If your thing is grunge-flavoured, rock-powered Americana with a steely-eyed take on modern US working-class life, then Alias Patrick Kelly’s ‘An Unclaimed Inheritance’ EP is almost certainly going to be right up your street. On the plus side, it’s a workmanlike six-track production which combines a heady mixture of social anger in its lyrics with solidly crafted, cohesive alt country and rocky sounds. On the downside, a couple of songs seem to get stuck in the musical equivalent of a low gear, and come perilously close to running out of steam altogether.
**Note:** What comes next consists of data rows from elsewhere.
Fixpoint dec_digits (fuel : nat) (value : Z) : list Z :=
  match fuel with
  | O => []
  | S fuel' => if value >? 0 then (48 + value mod 10) :: dec_digits fuel' (value / 10) else []
  end.

Definition formatHexUpper (value : Z) : list Z := if value =? 0 then [48] else reverse (hex_digits HEX_DIGITS_U32_MAX value).
Definition formatDecimal (value : Z) : list Z := if value =? 0 then [48] else reverse (dec_digits DEC_DIGITS_U64_MAX value).

(** [for(i=0; i<width; i++) out[width - 1 - i] = ...]: from the last digit to the first. *)
Fixpoint formatDecimalPadded (value : Z) (width : nat) : list Z :=
  match width with O => [] | S width' => formatDecimalPadded (value / 10) width' ++ [48 + value mod 10] end.

Definition byte_text (b : Z) : list Z := [hex_digit (Z.land (Z.shiftr b 4) 15); hex_digit (Z.land b 15)].

Definition SocketcandCodec_RenderFrame (out_size : nat) (frame : FrameMessage) : list Z :=
  let seconds := frame_timestamp_us frame / MICROSECONDS_PER_SECOND in
  let microseconds := frame_timestamp_us frame mod MICROSECONDS_PER_SECOND in
  let out := append out_size (Some []) (lit "< frame ") in
  let out := append out_size out (formatHexUpper (Z.land (frame_can_id frame) FRAME_CAN_ID_MASK)) in
  let out := append out_size out (lit " ") in
  let out := append out_size out (formatDecimal seconds) in
  let out := append out_size out (lit ".") in
  let out := append out_size out (formatDecimalPadded microseconds USEC_DIGITS) in
  let out := append out_size out (lit " ") in
  let out := foldl (λ out b, append out_size out (byte_text b)) out (take (Z.to_nat (frame_payload_length frame)) (frame_payload frame)) in
  rendered (append out_size out (lit " >")).

(** * What the socketcand text protocol promises

    Numbers and bytes survive being written and read, a [send] command means the
    frame it was written from, and a line for a received frame always fits. *)
(** ** Numbers *)

Lemma hex_digit_range n : 0 ≤ n < 16 → is_blank (hex_digit n) = false ∧ hexNibble (hex_digit n) = Some n.
Proof.
  intros Hn. assert (n ∈ [0;1;2;3;4;5;6;7;8;9;10;11;12;13;14;15]) as Hin by (rewrite !elem_of_cons; lia).
  repeat (apply elem_of_cons in Hin as [->|Hin]; [by vm_compute|]). by apply elem_of_nil in Hin.
Qed.

Lemma hex_loop_app a s1 s2 : hex_loop a (s1 ++ s2) = hex_loop a s1 ≫= λ a', hex_loop a' s2.
Proof. revert a. induction s1 as [|c s1 IH]; intros a; [done|]. cbn. destruct (hexNibble c); [apply IH|done]. Qed.

Lemma decimal_loop_app a s1 s2 : decimal_loop a (s1 ++ s2) = decimal_loop a s1 ≫= λ a', decimal_loop a' s2.
Proof. revert a. induction s1 as [|c s1 IH]; intros a; [done|]. cbn. destruct (_ || _); [done|apply IH]. Qed.

Lemma nibble_joined v : 0 ≤ v < 4294967296 → Z.lor (u32 (Z.shiftl (Z.shiftr v 4) 4)) (Z.land v 15) = v.
Proof.
  intros Hv. rewrite Z.shiftr_div_pow2, Z.shiftl_mul_pow2 by lia. change (2 ^ 4) with 16. change 15 with (Z.ones 4). rewrite Z.land_ones by lia. change (2 ^ 4) with 16.
  pose proof (Z.div_mod v 16 ltac:(lia)). pose proof (Z.mod_pos_bound v 16 ltac:(lia)). rewrite u32_id by lia.
  replace (v / 16 * 16) with (Z.shiftl (v / 16) 4) by (rewrite Z.shiftl_mul_pow2 by lia; done). rewrite Z.lor_comm, lor_shiftl_add by (change (2 ^ 4) with 16; lia).
  change (2 ^ 4) with 16. lia.
Qed.

Lemma hex_digits_read n v : 0 ≤ v < 16 ^ Z.of_nat n → v < 4294967296 → hex_loop 0 (reverse (hex_digits n v)) = Some v.
Proof.
  revert v. induction n as [|n IH]; intros v Hv Hu; [cbn in *; f_equal; lia|]. cbn [hex_digits]. destruct (Z.gtb_spec v 0) as [Hp|Hp]; [|cbn; f_equal; lia].
  rewrite reverse_cons, hex_loop_app. assert (Z.shiftr v 4 = v / 16) as Hs by (rewrite Z.shiftr_div_pow2 by lia; done).
  rewrite IH; [|rewrite Hs; rewrite Nat2Z.inj_succ, Z.pow_succ_r in Hv by lia; split; [apply Z.div_pos; lia|apply Z.div_lt_upper_bound; lia]|rewrite Hs; apply Z.div_lt_upper_bound; lia].
  cbn [mbind option_bind hex_loop]. assert (0 ≤ Z.land v 15 < 16) as Hl by (change 15 with (Z.ones 4); rewrite Z.land_ones by lia; apply Z.mod_pos_bound; lia).
  rewrite (proj2 (hex_digit_range _ Hl)). by rewrite nibble_joined by lia.
Qed.

Lemma hex_digits_word n v : Forall (λ c, is_blank c = false) (hex_digits n v).
Proof.
  revert v. induction n as [|n IH]; intros v; cbn; [constructor|]. destruct (v >? 0); constructor; [|apply IH]. apply hex_digit_range. change 15 with (Z.ones 4). rewrite Z.land_ones by lia. apply Z.mod_pos_bound. lia.
Qed.

Lemma length_hex_digits n v : (length (hex_digits n v) ≤ n)%nat ∧ (0 < v → n ≠ 0%nat → hex_digits n v ≠ []).
Proof.
  split.
  - revert v. induction n as [|n IH]; intros v; cbn; [done|]. destruct (v >? 0); cbn; [specialize (IH (Z.shiftr v 4)); lia|lia].
  - intros Hv Hn. destruct n; [done|]. cbn. by rewrite (proj2 (Z.gtb_lt v 0)).
Qed.

(** A word is what the tokenizer takes for one: not empty, no blanks. *)
Definition word (s : list Z) : Prop := s ≠ [] ∧ Forall (λ c, is_blank c = false) s.

Lemma word_reverse s : s ≠ [] → Forall (λ c, is_blank c = false) s → word (reverse s).
Proof. intros Hs Hf. split; [|by apply Forall_reverse]. intros H%(f_equal reverse). rewrite reverse_involutive in H. done. Qed.

Lemma formatHex_word v : 0 ≤ v → word (formatHexUpper v).
Proof.
  intros Hv. unfold formatHexUpper. destruct (Z.eqb_spec v 0); [split; [done|by repeat constructor]|]. apply word_reverse; [apply length_hex_digits; lia|apply hex_digits_word].
Qed.

Lemma formatHex_read v : is_u32 v → parseHex (formatHexUpper v) = Some v.
Proof.
  intros Hv. pose proof (formatHex_word v ltac:(unfold is_u32 in Hv; lia)) as [Hne _]. unfold parseHex. destruct (Nat.eqb_spec (length (formatHexUpper v)) 0) as [Hz|_]; [by apply length_zero_iff_nil in Hz|].
  unfold formatHexUpper. destruct (Z.eqb_spec v 0) as [->|]; [done|]. unfold is_u32 in Hv. apply hex_digits_read; [|lia]. change (16 ^ Z.of_nat 8) with 4294967296. lia.
Qed.

Lemma dec_digits_read n v : 0 ≤ v < 10 ^ Z.of_nat n → v < 4294967296 → decimal_loop 0 (reverse (dec_digits n v)) = Some v.
Proof.
  revert v. induction n as [|n IH]; intros v Hv Hu; [cbn in *; f_equal; lia|]. cbn [dec_digits]. destruct (Z.gtb_spec v 0) as [Hp|Hp]; [|cbn; f_equal; lia].
  rewrite reverse_cons, decimal_loop_app. rewrite IH; [|rewrite Nat2Z.inj_succ, Z.pow_succ_r in Hv by lia; split; [apply Z.div_pos; lia|apply Z.div_lt_upper_bound; lia]|apply Z.div_lt_upper_bound; lia].
  cbn [mbind option_bind decimal_loop]. pose proof (Z.mod_pos_bound v 10 ltac:(lia)). pose proof (Z.div_mod v 10 ltac:(lia)).
  destruct (Z.ltb_spec (48 + v mod 10) 48); [lia|]. destruct (Z.gtb_spec (48 + v mod 10) 57); [lia|]. cbn [orb]. f_equal. rewrite (u32_id (v / 10 * 10)), u32_id by lia. lia.
Qed.

Lemma dec_digits_word n v : Forall (λ c, is_blank c = false) (dec_digits n v).
Proof.
  revert v. induction n as [|n IH]; intros v; cbn [dec_digits]; [constructor|]. destruct (v >? 0); constructor; [|apply IH]. pose proof (Z.mod_pos_bound v 10 ltac:(lia)). unfold is_blank.
  apply orb_false_iff. split; apply Z.eqb_neq; lia.
Qed.

Lemma formatDecimal_word v : 0 ≤ v → word (formatDecimal v).
Proof.
  intros Hv. unfold formatDecimal. destruct (Z.eqb_spec v 0); [split; [done|by repeat constructor]|]. apply word_reverse; [|apply dec_digits_word]. cbn [dec_digits]. by rewrite (proj2 (Z.gtb_lt v 0)) by lia.
Qed.

Lemma formatDecimal_read v : is_u32 v → parseDecimal (formatDecimal v) = Some v.
Proof.
  intros Hv. pose proof (formatDecimal_word v ltac:(unfold is_u32 in Hv; lia)) as [Hne _]. unfold parseDecimal. destruct (Nat.eqb_spec (length (formatDecimal v)) 0) as [Hz|_]; [by apply length_zero_iff_nil in Hz|].
  unfold formatDecimal. destruct (Z.eqb_spec v 0) as [->|]; [done|]. unfold is_u32 in Hv. apply dec_digits_read; [|lia]. change (10 ^ Z.of_nat 20) with 100000000000000000000. lia.
Qed.

(** ** Words of a text *)

Lemma take_word_app s rest : Forall (λ c, is_blank c = false) s → match rest with [] => True | c :: _ => is_blank c = true end → take_word (s ++ rest) = (s, rest).
Proof.
  intros Hs Hr. induction Hs as [|c s Hc _ IH]; cbn [app take_word]; [|by rewrite Hc, IH]. destruct rest as [|c rest]; [done|]. cbn. by rewrite Hr.
Qed.

(** The tokenizer takes the words of a text one by one. *)
Lemma nextToken_word s rest : word s → match rest with [] => True | c :: _ => is_blank c = true end → nextToken (32 :: s ++ rest) = (s, rest).
Proof.
  intros [Hne Hs] Hr. unfold nextToken. cbn [skip_blanks]. change (is_blank 32) with true. cbv iota. destruct s as [|c s]; [done|]. inversion Hs as [|? ? Hc Hs']; subst. cbn [app skip_blanks]. rewrite Hc.
  by apply (take_word_app (c :: s)).
Qed.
Hailing from Georgia, Kelly’s recent incursion into solo work comes on the back of a lengthy career as a bass guitarist in full-blown rock bands like James Hall and the Steady Wicked, and The Goodies – the latter unrelated to 1970s British comedy if you were wondering, and a lot to do with the South-East USA 1990s rock ‘n’roll scene. Given Kelly’s background it’s no surprise then, that his previous work, 2016’s full-length ‘Corruptibility Index’ had a more classic, matured pop and rock content.
In contrast, ‘An Unclaimed Inheritance’ has much more of a feel of being produced by an artist in transition towards Americana, but who hasn’t quite got there yet. This makes for some cracking combinations between heavier rock elements and the more acoustic Americana end of the scale, with highlights like ‘Invisible’, a telling take on war from the different perspectives of a man as child, soldier and survivor, all capped with the alienation a war vet can sometimes experience. The much faster-paced ‘Gasoline’ mines another classic Americana field of getting out and making a fresh start, not without a few worried glances in the rear-view mirror. And ‘Old Boy’ is a smoothly delivered C ‘n’ W reverie on the imminent death of a favourite, aging animal – it’s not quite clear what – as the singer rides across some lonely, empty plain.
These are all fairly familiar terrains and styles for Americana, and Steve Earle fans will probably notice ‘Invisible’ boasts the same name as a fine song on ‘The Low Highway’, also about social alienation, albeit as a vagrant rather than a war veteran. And what you might call the traditional elements on the EP arguably have much more lasting appeal than the more experimental productions like ‘Lamb’.
A first-person account of a young man in prison on a murder charge, the image of the man surrounded by harsh ‘shepherd’ warders and questioning his existence is well sustained throughout ‘Lamb’ with its opening a cappella chorus melding effectively into a thudding, bass-driven main section. But Kelly’s sometimes slightly lugubrious singing style makes ‘Lamb’ feel claustrophobic and overly long, and the same goes for ‘The Tallest of Trees’, a soft-rock ballad which seems almost queasily out of kilter .
Overall ‘An Unclaimed Inheritance’ is at at its strongest when relying on more tried-and-tested styles and content and there’s certainly plenty of great musical fuel lying around even on such a short album. But a few more sparks are maybe needed for some of its more dank and/or experimental segments for them to burst fully into flame.